(** the key of the file and the key of the dictionary it sets *)
Definition settings_keys : list (string * string) :=
  [("MYSQL_HOST", "host"); ("MYSQL_PORT", "port"); ("MYSQL_USER", "user");
   ("MYSQL_PASSWORD", "password"); ("MYSQL_DB", "database");
   ("MYSQL_CHARSET", "charset")].

(** [int] on the one text the examples use *)
Definition int_3306 (text : string) : outcome Z :=
  if String.eqb text "3306" then Returned 3306%Z
  else Raised (exn_of "invalid literal for int() with base 10").

(** a local store with an empty password *)
Definition local_shop : mysql_config :=
  {| cfg_host := "localhost"; cfg_port := 3306%Z; cfg_user := "root";
     cfg_password := ""; cfg_database := "shop";
     cfg_charset := "utf8mb4" |}.

End Envfile.

(* ================================================================= *)
(** * Properties *)

(* ================================================================= *)
(** ** Characters and strings *)

Module Chars.
Import Text.

Lemma char_eqb_spec : forall a b : char, reflect (a = b) (Char.eqb a b).
Proof.
  intros [m] [n]. unfold Char.eqb. cbn [point].
  destruct (N.eqb_spec m n) as [->|Hne]; constructor.
  - reflexivity.
  - intros H. injection H as ->. now apply Hne.
Qed.

Lemma char_eqb_refl : forall a : char, Char.eqb a a = true.
Proof. intros [n]. apply N.eqb_refl. Qed.

Lemma code_inj : forall a b : char, code a = code b -> a = b.
Proof.
  intros [m] [n] H. unfold code in H. cbn [point] in H.
  apply N2Nat.inj in H. now subst.
Qed.

(** a character known by its code *)
Lemma is_code :
  forall (c : char) n, Nat.eqb (code c) n = true -> c = Char (N.of_nat n).
Proof.
  intros c n H. apply Nat.eqb_eq in H. apply code_inj.
  unfold code. cbn [point]. now rewrite Nat2N.id.
Qed.

Lemma assoc_in :
  forall (V : Type) n (pairs : list (N * V)) v,
    assoc n pairs = Some v -> In (n, v) pairs.
Proof.
  induction pairs as [|[k w] pairs IH]; intros v H; cbn [assoc] in H;
    [discriminate|].
  destruct (N.eqb_spec n k) as [->|_].
  - injection H as ->. now left.
  - right. now apply IH.
Qed.

(** white space is one of the 29 code points *)
Lemma space_cases :
  forall c, is_space c = true -> In (point c) Ucd.white_space.
Proof.
  intros c H. unfold is_space in H. apply existsb_exists in H.
  destruct H as [n [Hin Hn]]. apply N.eqb_eq in Hn. now subst.
Qed.

(** what holds of every code point of a list holds of a member *)
Lemma checked :
  forall (A : Type) (check : A -> bool) (xs : list A) x,
    forallb check xs = true -> In x xs -> check x = true.
Proof.
  intros A check xs x H Hin. rewrite forallb_forall in H. now apply H.
Qed.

## What is expected
From the first line of the records above to the line that contains "(** [int] on the one text the examples use *)", quote each line exactly.

## Written response
(** the key of the file and the key of the dictionary it sets *)
Definition settings_keys : list (string * string) :=
  [("MYSQL_HOST", "host"); ("MYSQL_PORT", "port"); ("MYSQL_USER", "user");
   ("MYSQL_PASSWORD", "password"); ("MYSQL_DB", "database");
   ("MYSQL_CHARSET", "charset")].

(** [int] on the one text the examples use *)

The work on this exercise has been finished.